Saved entries

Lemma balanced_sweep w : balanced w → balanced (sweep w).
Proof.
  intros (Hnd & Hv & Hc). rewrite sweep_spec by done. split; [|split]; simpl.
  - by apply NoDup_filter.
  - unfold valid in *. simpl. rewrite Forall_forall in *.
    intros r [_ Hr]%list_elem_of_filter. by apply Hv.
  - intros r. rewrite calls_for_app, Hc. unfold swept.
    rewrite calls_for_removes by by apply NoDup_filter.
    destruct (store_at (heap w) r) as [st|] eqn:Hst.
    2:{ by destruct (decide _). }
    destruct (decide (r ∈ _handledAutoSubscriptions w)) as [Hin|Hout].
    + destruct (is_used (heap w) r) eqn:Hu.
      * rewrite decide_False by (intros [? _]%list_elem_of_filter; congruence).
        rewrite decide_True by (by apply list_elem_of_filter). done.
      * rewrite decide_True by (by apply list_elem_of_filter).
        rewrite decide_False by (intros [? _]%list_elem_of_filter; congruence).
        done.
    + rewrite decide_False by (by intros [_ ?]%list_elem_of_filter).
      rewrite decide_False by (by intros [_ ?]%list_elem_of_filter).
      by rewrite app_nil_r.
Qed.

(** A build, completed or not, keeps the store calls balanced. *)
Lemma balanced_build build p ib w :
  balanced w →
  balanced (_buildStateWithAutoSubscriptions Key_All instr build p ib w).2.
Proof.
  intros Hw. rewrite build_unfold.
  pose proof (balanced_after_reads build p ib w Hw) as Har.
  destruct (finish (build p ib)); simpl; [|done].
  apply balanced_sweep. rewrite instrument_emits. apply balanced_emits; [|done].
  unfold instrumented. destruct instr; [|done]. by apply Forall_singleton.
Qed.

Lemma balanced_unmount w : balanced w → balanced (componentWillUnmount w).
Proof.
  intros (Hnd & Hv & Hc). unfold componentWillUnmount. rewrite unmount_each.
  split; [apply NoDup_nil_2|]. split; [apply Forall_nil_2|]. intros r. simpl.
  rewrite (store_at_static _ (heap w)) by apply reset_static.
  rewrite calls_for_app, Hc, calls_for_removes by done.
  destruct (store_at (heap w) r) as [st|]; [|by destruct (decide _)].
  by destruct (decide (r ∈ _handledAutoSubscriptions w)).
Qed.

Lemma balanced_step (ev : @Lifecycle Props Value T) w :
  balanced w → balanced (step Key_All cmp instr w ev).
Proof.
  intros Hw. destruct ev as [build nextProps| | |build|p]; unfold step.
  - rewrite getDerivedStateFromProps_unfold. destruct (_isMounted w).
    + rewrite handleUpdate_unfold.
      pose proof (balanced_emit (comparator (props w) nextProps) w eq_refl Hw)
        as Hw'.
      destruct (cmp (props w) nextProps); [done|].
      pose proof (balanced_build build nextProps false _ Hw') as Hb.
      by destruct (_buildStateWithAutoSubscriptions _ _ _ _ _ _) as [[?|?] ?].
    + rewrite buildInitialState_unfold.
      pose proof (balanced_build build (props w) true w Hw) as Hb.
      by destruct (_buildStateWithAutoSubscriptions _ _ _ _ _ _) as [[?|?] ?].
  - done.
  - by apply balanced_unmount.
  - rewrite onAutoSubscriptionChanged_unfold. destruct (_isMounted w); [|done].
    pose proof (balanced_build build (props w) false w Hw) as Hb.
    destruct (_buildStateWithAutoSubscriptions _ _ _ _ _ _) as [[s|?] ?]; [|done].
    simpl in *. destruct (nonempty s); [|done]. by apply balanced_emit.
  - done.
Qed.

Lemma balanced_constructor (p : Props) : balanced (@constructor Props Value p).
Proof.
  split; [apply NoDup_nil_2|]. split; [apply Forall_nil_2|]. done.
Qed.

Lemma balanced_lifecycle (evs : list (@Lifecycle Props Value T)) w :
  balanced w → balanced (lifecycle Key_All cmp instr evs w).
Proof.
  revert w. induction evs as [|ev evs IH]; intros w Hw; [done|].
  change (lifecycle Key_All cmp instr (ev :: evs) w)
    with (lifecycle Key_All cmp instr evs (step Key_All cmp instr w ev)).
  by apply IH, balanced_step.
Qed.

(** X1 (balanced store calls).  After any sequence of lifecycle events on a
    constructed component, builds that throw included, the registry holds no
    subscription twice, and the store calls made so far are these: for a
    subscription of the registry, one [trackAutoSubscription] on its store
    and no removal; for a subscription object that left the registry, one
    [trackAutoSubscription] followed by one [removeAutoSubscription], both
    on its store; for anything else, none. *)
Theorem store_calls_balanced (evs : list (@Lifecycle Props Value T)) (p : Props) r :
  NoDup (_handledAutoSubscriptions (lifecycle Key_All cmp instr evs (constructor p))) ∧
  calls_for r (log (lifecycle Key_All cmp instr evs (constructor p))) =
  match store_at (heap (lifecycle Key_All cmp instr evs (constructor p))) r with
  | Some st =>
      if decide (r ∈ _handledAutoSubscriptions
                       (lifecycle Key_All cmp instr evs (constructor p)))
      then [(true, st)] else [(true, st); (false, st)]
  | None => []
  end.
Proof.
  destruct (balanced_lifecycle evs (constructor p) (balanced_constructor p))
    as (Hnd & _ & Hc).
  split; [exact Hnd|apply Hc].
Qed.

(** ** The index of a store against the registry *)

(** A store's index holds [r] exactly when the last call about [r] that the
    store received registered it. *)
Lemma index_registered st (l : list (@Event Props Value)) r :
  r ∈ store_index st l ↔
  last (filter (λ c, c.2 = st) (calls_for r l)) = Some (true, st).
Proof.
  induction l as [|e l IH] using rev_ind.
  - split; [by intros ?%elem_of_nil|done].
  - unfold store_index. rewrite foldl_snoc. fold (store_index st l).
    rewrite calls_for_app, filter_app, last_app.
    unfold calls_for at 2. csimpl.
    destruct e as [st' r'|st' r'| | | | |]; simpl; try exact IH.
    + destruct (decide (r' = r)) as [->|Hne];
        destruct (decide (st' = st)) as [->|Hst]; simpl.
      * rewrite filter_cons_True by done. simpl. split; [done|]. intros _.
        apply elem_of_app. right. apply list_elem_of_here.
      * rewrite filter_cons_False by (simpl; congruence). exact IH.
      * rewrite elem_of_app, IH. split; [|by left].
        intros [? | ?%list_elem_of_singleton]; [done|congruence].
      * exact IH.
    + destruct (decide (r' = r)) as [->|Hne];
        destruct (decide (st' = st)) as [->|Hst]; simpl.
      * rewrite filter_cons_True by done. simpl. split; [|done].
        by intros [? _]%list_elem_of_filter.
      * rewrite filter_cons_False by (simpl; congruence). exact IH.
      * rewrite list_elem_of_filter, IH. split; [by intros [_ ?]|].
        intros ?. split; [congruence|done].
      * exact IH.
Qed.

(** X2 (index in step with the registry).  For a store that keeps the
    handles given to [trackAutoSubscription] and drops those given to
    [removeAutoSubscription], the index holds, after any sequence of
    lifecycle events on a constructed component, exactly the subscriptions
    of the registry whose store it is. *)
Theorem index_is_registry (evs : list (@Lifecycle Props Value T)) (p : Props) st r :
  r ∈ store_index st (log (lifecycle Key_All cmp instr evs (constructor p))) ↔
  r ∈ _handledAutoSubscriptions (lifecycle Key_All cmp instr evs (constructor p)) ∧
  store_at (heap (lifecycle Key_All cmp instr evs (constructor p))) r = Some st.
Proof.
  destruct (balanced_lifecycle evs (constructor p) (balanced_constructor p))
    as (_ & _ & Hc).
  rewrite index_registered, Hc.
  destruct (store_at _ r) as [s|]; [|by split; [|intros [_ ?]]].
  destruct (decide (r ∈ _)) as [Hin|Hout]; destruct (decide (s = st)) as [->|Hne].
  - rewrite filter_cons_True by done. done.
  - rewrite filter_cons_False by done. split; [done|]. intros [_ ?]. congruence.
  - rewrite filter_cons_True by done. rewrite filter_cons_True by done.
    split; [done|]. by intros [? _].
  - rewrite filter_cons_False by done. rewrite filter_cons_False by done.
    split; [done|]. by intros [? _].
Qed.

▸ **Required action**:
Lines from the first one above through the line containing "intros Hw. rewrite build_unfold." are to be retyped exactly, both included, and nothing more.

▸ **Written response**:
Lemma balanced_sweep w : balanced w → balanced (sweep w).
Proof.
  intros (Hnd & Hv & Hc). rewrite sweep_spec by done. split; [|split]; simpl.
  - by apply NoDup_filter.
  - unfold valid in *. simpl. rewrite Forall_forall in *.
    intros r [_ Hr]%list_elem_of_filter. by apply Hv.
  - intros r. rewrite calls_for_app, Hc. unfold swept.
    rewrite calls_for_removes by by apply NoDup_filter.
    destruct (store_at (heap w) r) as [st|] eqn:Hst.
    2:{ by destruct (decide _). }
    destruct (decide (r ∈ _handledAutoSubscriptions w)) as [Hin|Hout].
    + destruct (is_used (heap w) r) eqn:Hu.
      * rewrite decide_False by (intros [? _]%list_elem_of_filter; congruence).
        rewrite decide_True by (by apply list_elem_of_filter). done.
      * rewrite decide_True by (by apply list_elem_of_filter).
        rewrite decide_False by (intros [? _]%list_elem_of_filter; congruence).
        done.
    + rewrite decide_False by (by intros [_ ?]%list_elem_of_filter).
      rewrite decide_False by (by intros [_ ?]%list_elem_of_filter).
      by rewrite app_nil_r.
Qed.

(** A build, completed or not, keeps the store calls balanced. *)
Lemma balanced_build build p ib w :
  balanced w →
  balanced (_buildStateWithAutoSubscriptions Key_All instr build p ib w).2.
Proof.
  intros Hw. rewrite build_unfold.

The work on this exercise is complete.